----- Stored data -----

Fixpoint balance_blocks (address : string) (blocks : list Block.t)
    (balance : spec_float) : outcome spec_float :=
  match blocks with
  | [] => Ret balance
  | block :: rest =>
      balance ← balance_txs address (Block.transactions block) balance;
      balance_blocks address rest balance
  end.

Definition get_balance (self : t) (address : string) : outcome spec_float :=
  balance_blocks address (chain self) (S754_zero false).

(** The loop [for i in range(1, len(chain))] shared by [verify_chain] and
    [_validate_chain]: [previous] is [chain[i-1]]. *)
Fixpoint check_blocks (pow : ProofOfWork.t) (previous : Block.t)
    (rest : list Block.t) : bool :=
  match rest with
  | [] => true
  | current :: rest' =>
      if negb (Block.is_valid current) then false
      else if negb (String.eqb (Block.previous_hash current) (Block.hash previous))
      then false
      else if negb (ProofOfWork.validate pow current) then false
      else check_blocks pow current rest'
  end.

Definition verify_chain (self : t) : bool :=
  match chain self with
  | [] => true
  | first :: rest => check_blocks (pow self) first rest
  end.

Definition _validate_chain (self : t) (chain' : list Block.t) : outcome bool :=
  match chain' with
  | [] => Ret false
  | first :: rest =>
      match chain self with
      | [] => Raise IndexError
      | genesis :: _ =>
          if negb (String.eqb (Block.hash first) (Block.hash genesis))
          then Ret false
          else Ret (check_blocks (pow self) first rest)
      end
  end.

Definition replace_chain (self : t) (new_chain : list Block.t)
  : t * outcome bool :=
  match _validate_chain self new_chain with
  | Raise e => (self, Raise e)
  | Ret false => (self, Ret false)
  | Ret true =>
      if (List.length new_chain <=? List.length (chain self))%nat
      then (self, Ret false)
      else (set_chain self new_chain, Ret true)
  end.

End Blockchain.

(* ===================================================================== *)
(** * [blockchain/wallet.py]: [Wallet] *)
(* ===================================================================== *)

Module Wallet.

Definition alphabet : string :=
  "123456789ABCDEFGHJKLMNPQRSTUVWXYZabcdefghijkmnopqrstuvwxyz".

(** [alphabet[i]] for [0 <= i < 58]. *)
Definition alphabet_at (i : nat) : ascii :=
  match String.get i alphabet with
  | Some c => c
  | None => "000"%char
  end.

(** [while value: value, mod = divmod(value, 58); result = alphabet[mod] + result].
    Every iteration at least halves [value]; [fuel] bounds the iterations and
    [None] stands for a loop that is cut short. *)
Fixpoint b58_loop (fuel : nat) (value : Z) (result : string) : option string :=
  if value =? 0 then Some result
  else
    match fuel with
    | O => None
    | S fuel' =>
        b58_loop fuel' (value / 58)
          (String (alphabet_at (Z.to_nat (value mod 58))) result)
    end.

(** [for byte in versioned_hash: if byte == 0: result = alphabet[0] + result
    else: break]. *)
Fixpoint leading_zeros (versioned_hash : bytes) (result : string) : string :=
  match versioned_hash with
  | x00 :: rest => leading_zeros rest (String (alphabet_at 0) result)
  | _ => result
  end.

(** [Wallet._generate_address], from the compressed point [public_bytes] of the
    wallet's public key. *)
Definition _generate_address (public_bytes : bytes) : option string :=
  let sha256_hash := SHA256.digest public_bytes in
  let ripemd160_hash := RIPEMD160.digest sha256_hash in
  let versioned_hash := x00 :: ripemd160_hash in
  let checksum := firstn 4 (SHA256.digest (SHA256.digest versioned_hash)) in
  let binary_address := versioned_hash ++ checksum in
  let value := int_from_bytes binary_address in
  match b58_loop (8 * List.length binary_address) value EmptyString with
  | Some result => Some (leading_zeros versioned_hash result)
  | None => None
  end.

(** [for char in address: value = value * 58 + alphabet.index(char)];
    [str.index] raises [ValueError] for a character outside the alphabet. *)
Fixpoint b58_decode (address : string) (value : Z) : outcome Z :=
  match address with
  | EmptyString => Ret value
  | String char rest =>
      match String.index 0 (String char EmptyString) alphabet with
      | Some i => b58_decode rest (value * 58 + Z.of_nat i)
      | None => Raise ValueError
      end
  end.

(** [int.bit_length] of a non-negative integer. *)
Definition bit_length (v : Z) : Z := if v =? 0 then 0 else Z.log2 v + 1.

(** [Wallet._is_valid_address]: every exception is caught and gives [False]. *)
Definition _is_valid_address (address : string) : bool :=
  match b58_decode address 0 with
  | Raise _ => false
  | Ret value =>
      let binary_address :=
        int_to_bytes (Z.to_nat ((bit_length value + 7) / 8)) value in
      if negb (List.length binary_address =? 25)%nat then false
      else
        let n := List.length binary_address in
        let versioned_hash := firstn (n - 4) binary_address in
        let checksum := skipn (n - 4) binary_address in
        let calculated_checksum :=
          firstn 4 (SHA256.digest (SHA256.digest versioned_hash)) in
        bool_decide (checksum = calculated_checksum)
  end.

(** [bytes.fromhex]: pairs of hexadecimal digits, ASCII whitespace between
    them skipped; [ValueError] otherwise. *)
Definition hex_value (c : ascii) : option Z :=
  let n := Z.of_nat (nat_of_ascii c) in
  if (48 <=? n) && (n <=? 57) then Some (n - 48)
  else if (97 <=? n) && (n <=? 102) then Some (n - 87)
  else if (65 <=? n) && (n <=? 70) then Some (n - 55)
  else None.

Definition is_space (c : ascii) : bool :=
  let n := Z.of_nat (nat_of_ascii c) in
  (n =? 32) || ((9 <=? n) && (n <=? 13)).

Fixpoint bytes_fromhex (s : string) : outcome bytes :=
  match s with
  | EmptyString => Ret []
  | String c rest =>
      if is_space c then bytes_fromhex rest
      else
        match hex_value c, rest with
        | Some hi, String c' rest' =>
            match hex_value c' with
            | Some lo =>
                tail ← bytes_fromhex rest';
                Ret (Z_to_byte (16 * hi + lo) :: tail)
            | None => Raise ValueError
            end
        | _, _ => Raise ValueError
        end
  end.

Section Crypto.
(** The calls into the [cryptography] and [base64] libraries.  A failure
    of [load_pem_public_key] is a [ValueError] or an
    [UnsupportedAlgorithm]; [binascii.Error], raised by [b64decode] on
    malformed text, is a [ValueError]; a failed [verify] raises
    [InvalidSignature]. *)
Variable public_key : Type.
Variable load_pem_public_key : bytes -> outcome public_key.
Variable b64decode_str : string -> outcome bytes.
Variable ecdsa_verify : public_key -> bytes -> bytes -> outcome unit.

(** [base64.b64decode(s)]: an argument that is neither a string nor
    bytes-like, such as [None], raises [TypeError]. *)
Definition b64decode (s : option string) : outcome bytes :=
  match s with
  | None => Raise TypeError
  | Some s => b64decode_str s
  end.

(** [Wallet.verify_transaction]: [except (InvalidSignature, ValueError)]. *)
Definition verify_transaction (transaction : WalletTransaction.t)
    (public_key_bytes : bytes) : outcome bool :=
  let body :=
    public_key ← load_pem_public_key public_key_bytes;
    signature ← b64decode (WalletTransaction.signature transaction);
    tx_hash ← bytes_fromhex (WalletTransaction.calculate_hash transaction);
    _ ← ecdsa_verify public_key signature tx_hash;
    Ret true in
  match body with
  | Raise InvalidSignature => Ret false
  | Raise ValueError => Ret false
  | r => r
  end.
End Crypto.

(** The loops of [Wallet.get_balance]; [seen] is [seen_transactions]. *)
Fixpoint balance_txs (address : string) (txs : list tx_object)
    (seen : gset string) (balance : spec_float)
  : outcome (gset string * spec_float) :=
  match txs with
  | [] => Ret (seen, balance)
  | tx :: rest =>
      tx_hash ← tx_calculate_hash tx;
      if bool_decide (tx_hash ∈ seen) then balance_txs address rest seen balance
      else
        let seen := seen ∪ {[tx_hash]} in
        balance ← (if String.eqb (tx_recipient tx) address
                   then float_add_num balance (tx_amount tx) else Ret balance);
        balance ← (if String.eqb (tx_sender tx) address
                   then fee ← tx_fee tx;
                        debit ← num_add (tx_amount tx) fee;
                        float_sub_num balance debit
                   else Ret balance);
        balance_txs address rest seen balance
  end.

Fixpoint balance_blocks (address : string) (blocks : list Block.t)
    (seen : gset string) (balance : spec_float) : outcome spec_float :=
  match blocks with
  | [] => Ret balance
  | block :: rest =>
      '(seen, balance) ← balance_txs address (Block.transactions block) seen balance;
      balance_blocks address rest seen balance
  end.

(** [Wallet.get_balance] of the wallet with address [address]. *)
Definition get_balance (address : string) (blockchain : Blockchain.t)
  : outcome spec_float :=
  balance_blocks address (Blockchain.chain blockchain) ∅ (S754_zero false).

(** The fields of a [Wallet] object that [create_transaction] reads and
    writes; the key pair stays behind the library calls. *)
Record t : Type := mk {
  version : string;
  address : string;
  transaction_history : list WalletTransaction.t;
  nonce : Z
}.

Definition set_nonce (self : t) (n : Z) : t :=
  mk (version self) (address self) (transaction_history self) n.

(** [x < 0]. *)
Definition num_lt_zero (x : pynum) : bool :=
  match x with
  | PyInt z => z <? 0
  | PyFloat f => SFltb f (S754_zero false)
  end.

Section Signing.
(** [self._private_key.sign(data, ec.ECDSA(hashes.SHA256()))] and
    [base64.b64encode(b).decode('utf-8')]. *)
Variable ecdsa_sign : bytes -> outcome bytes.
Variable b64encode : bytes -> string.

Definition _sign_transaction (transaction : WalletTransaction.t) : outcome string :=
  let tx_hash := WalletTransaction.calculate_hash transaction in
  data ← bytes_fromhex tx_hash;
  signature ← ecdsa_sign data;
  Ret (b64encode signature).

-----

Reproduce every line of the listing above in which the string "that" appears.

=== Your response ===
    [None] stands for a loop that is cut short. *)
(** [base64.b64decode(s)]: an argument that is neither a string nor
(** The fields of a [Wallet] object that [create_transaction] reads and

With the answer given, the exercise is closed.